L'œuvre des noirs débuta, en réalité, en 1856 164 . Initialement elle fut appelée " Œuvre des latinistes" 165 , tant le latin à cette époque était le signe du prêtre, imprégnant toute sa culture. Elle a été à l’origine de l’ouverture du premier séminaire au Gabon qui devint Séminaire Saint-Jean en 1886. Ce fut le premier séminaire et pendant longtemps le seul en Afrique centrale. Il recevait les séminaristes du Gabon mais aussi du Congo, de l’Ile du Prince, de Sao Tomé, de la Guinée Espagnole, du Dahomey, même de la Cote d’Ivoire te du Sénégal.
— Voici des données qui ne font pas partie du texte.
(** X12: the certainty extraction at the end of [add_knowledge] never adds
    to [safes]: [known_safes] reports cells only for a statement that has
    none.  It adds to [mines] exactly the cells of the statements whose
    count equals their number of cells. *)
Theorem conclude_effect (ai : MinesweeperAI.t) :
  MinesweeperAI.safes (MinesweeperAI.conclude ai) = MinesweeperAI.safes ai
  ∧ ∀ x, x ∈ MinesweeperAI.mines (MinesweeperAI.conclude ai)
         ↔ x ∈ MinesweeperAI.mines ai
           ∨ ∃ s, s ∈ MinesweeperAI.knowledge ai
                  ∧ Z.of_nat (size (Sentence.cells s)) = Sentence.count s
                  ∧ x ∈ Sentence.cells s.
Proof.
  destruct (conclude_fields ai) as (_ & _ & _ & -> & -> & _).
  split; [done|]. intros x.
  rewrite elem_of_union, elem_of_list_to_set.
  unfold MinesweeperAI.gather. rewrite list_elem_of_bind. split.
  - intros [(s & Hx & Hs)|Hx]; [|by left]. right. exists s.
    destruct (Sentence.known_mines s) as [cs|] eqn:Hk.
    + apply known_mines_Some in Hk as [-> Hk]. unfold slack in Hk.
      apply elem_of_elements in Hx. split; [done|]. split; [lia|done].
    + by apply elem_of_nil in Hx.
  - intros [Hx|(s & Hs & Hsz & Hx)]; [by right|]. left. exists s.
    split; [|done]. unfold Sentence.known_mines.
    rewrite bool_decide_eq_true_2 by done. by apply elem_of_elements.
Qed.
(** Everything the function promises, on every path. *)
Lemma atomic_write_spec fuel p data w r w' :
  Z.of_nat (length data) < 2147483648 →
  adou_auth_atomic_write fuel p data (Z.of_nat (length data)) w = Some (r, w') →
  visits (old_or_new p data w) w w' ∧ old_or_new p data w (now w') ∧
  (∀ d, opened w' d = opened w d) ∧
  ((r = 0 ∧ files w' p = Some data ∧ (∀ q, q ≠ p → files w' q = files w q) ∧ (47 ∈ p → ∀ c, survives w' p c → c = Some data)) ∨
   (r < 0 ∧ (files w' p = files w p ∨ files w' p = Some data) ∧
      ((∀ q v e v', sys_unlink q v ≠ (SysErr e, v')) → ∀ q, q ≠ p → files w' q = files w q))).
Proof.
  intros Hlen. unfold adou_auth_atomic_write. pose proof ENOMEM_pos.
  rewrite (proj2 (Z.ltb_ge _ _)) by lia.
  destruct (malloc_ok w) as [b w1] eqn:E. apply malloc_law in E as ->.
  assert (old_or_new p data w (now w)) as Hon0 by by apply rest_old.
  destruct b; simpl negb; cbv iota.
  2: { intros [= <- <-]. split_and!; auto using visits_refl. right. split_and!; auto. lia. }
  destruct (create_temp _ _ _ _ _ w) as [[r1 t] w1] eqn:E.
  apply (create_temp_spec 100 _ _ _ _ _ _ _ _ eq_refl) in E.
  destruct E as [[Hv1 Hr1]|[? _]]; [|done].
  destruct Hr1 as [(fd & -> & Hne & Hnone & Hf1 & Hfd & Ho1)|(Hf1 & Ho1 & Hr1)].
  2: { destruct Hr1 as (e & -> & He). intros [= <- <-]. unfold errno_ok in He.
       destruct (stays_visits p data w w w1 Hon0 Hv1) as [V R].
       split_and!; [done|done|congruence|]. right. rewrite Hf1. split_and!; auto. lia. }
  destruct (write_loop fuel fd data _ w1) as [[res w2]|] eqn:E; [|done].
  eapply (write_loop_spec _ _ p t _ _ []) in E; [|done|done|by rewrite Ho1, upd_eq|by rewrite Hf1, upd_eq].
  destruct E as (Hv2 & Ho2 & Hq2 & Hr2).
  intros [= Hc]. eapply commit_spec in Hc; [|destruct Hr2 as [[-> _]|[? _]]; lia| |done|by rewrite Ho2, Ho1, upd_eq].
  2: { intros ->. destruct Hr2 as [[_ ?]|[? _]]; [done|lia]. }
  assert (files w2 p = files w p) as Hp2 by (rewrite Hq2, Hf1, upd_ne by done; done).
  rewrite Hp2 in Hc. destruct Hc as (Hv3 & Hon3 & Ho3 & Hq3 & Hr3).
  pose proof (stays_trans _ _ _ _ Hv1 Hv2) as Hv12.
  destruct (stays_visits p data w w w2 Hon0 Hv12) as [V R].
  assert (∀ x, old_or_new p data w2 x → old_or_new p data w x) as Hx by (intros x; apply old_or_new_rest, Hv12).
  assert (∀ q, q ≠ p → q ≠ t → files w' q = files w q) as Hq.
  { intros q ??. rewrite Hq3, Hq2, Hf1, upd_ne by done. done. }
  split; [eapply visits_trans; [done|]; by eapply visits_mono|]. split; [by apply Hx|]. split.
  { intros d. rewrite Ho3, Ho2, Ho1. unfold upd. case_decide; [by subst|done]. }
  assert (files w' t = None → ∀ q, q ≠ p → files w' q = files w q) as Hall.
  { intros Ht q ?. destruct (decide (q = t)) as [->|]; [by rewrite Ht|by apply Hq]. }
  destruct Hr3 as [(-> & ? & Ht & ?)|(? & ? & Ht)]; [left; auto|right; auto].
Qed.
Definition fake_os : MiscOs fake := {|
  poll _ _ w := (SysOk 1, 1, w);
  POLLNVAL := 32;
  open_path _ w := (SysOk 3, mk_fake (f_held (bump 1 0 0 w)) []);
  kqueue w := (SysOk 4, bump 1 0 0 w);
  kevent_add _ _ w := (SysOk 0, w);
  kevent_wait _ _ _ w := (SysOk 0, w);
  inotify_init1 w := (SysOk 3, bump 1 0 0 w);
  inotify_add_watch _ _ w := (SysOk 1, w);
  inotify_rm_watch _ _ w := (SysOk 0, w);
  read_events _ w := (SysOk 16, w);
  close _ w := (SysOk 0, bump (-1) 0 0 w);
  regcomp _ w := (true, bump 0 0 1 w);
  regexec p t := bool_decide (p = t);
  regfree w := bump 0 0 (-1) w;
  write _ d w := (SysOk (Z.of_nat (length (take 1 d))), mk_fake (f_held w) (f_out w ++ take 1 d));
  fchmod _ w := (SysOk 0, w);
  dlopen _ w := (true, bump 0 1 0 w);
  dlclose w := bump 0 (-1) 0 w;
  objc_symbols := true;
  objc_classes := true;
  pasteboard t w := (if bool_decide (t = "public.tiff"%string) then Some (Some [73; 73; 42]) else None, w);
  setpgid w := (SysOk 0, w);
  held := f_held;
  written := f_out;
  interrupts _ := O
|}.

#[local] Existing Instance fake_os.
#[local] Existing Instance linux_errno.
#[local] Existing Instance linux_errno_laws.

Lemma fake_laws : MiscLaws fake.
Proof.
  assert (∀ w, holds 0 0 0 w w) as H0.
  { intros [[[a b] c] o]. unfold holds. simpl. f_equal; [f_equal|]; lia. }
  assert (∀ d l x w, holds d l x w (bump d l x w)) as Hb by done.
  split; simpl; intros;
    repeat match goal with H : (_, _) = (_, _) |- _ => injection H as; subst end;
    unfold neutral, opens; simpl;
    try solve [split_and!; first [done | lia | apply H0] | apply Hb | apply H0].
  split; [split; [lia|exact (H0 w)]|left].
  eexists. split; [done|]. rewrite length_take. split; [lia|].
  split; [|done]. rewrite Nat2Z.id. by destruct d.
Qed.

#[local] Existing Instance fake_laws.

Definition fake0 : fake := mk_fake (0, 0, 0) [].

Lemma fs_watch_wait_outcome_witness : ∃ r w,
  fs_watch_wait_apple (Some [47]) 1500 fake0 = (r, w) ∧ f_held w = (0, 0, 0).
Proof.
  eexists _, _. split; [reflexivity|].
  exact (proj1 (fs_watch_wait_outcome (Some [47]) 1500 fake0 _ _ ltac:(unfold is_i64; lia)
    (or_introl eq_refl))).
Defined.

Lemma clipboard_image_written_witness : ∃ r w,
  adou_clipboard_image_write 5 [47] fake0 = Some (r, w) ∧ f_held w = (0, 0, 0) ∧
  r = 2 ∧ f_out w = [73; 73; 42].
Proof.
  destruct (clipboard_image_written 5 0 [47] fake0 ltac:(intros; exact I)
    ltac:(intros; apply (Nat.ltb_lt 3 5); reflexivity) (λ w, le_n 0))
    as (r & w & E & Hh & _).
  exists r, w. split; [exact E|]. split; [exact Hh|].
  vm_compute in E. injection E as <- <-. split; reflexivity.
Defined.
End NativeMisc.
Lemma lexdiff_0 a : ∀ b, Forall (λ c, 0 < c < 256) a → Forall (λ c, 0 < c < 256) b →
  lexdiff a b = 0 ↔ a = b.
Proof.
  induction a as [|c a IH]; intros [|x b] Ha Hb; simpl; [done|..];
    repeat match goal with H : Forall _ (_ :: _) |- _ => apply Forall_cons in H as [? ?] end.
  - split; [lia|done].
  - split; [lia|done].
  - destruct (Z.eqb_spec c x) as [->|].
    + rewrite IH by done. split; [by intros ->|by intros [= ->]].
    + split; [lia|by intros [= ? ?]].
Qed.

Lemma lexdiff_antisym a : ∀ b, lexdiff b a = - lexdiff a b.
Proof.
  induction a as [|c a IH]; intros [|x b]; simpl; [done|lia|lia|].
  rewrite Z.eqb_sym. destruct (Z.eqb_spec c x) as [->|]; [apply IH|lia].
Qed.

Lemma lexdiff_trans a : ∀ b c,
  Forall (λ x, 0 < x < 256) a → Forall (λ x, 0 < x < 256) b → Forall (λ x, 0 < x < 256) c →
  lexdiff a b <= 0 → lexdiff b c <= 0 → lexdiff a c <= 0.
Proof.
  induction a as [|x a IH]; intros [|y b] [|z c] Ha Hb Hc; simpl; try done;
    repeat match goal with H : Forall _ (_ :: _) |- _ => apply Forall_cons in H as [? ?] end;
    try lia.
  destruct (Z.eqb_spec x y), (Z.eqb_spec y z), (Z.eqb_spec x z); subst; try lia; try done.
  by apply IH.
Qed.

Lemma fold_text s : text s → text (fold s).
Proof.
  unfold text, fold. intros H. apply Forall_map.
  eapply Forall_impl; [exact H|]. intros c Hc. by apply upper_to_lower_pos.
Qed.

(** Comparing two zero-terminated strings never reads past either
    terminator, and is the order of their bytes after folding A-Z to a-z: it
    is 0 exactly for strings equal up to case, it changes sign when the
    arguments are exchanged, and it is transitive. *)
Theorem stricmp_order s t u : text s → text t → text u →
  ∃ d1 d2 d3, sqlite3StrICmp (cstr s) (cstr t) = Some d1 ∧
    sqlite3StrICmp (cstr t) (cstr u) = Some d2 ∧ sqlite3StrICmp (cstr s) (cstr u) = Some d3 ∧
    sqlite3StrICmp (cstr t) (cstr s) = Some (- d1) ∧
    (d1 = 0 ↔ fold s = fold t) ∧ (d1 <= 0 → d2 <= 0 → d3 <= 0).
Proof.
  intros Hs Ht Hu.
  assert (∀ a b, text a → text b → sqlite3StrICmp (cstr a) (cstr b) = Some (lexdiff (fold a) (fold b)))
    as H.
  { intros a b Ha Hb. pose proof (stricmp_lexdiff a b [] [] Ha Hb) as H. by rewrite !app_nil_r in H. }
  rewrite !H by done. eexists _, _, _. repeat (split; [done|]).
  split; [by rewrite lexdiff_antisym|].
  split; [apply lexdiff_0; by apply fold_text|].
  apply lexdiff_trans; by apply fold_text.
Qed.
Cette oeuvre connut des débuts et un développement très difficiles. Entre 1844 et 1900, elle dut fermer à quatre reprises (1859-1861, 1863-1864, 1865-1866, 1878-1881, 1884-1886). Ces fermetures étaient liées aux difficultés de tout genre: diminution des effectifs, à cause du non-engagement des enfants indigènes qui ne voyaient pas encore la nécessité de devenir religieux. La mentalité des indigènes contribua énormément à ce désintérêt provoqué par la méfiance des missionnaires qu'on croyait être des agents de ce commerce auquel tous les Européens, depuis le XVè siècle, avaient habitué les populations locales. Mais aussi, parceque les missionnaires étaient obligés d'envoyer certains jeunes en France ou au Sénégal, pour y poursuivre leurs études en vue du Sacerdoce.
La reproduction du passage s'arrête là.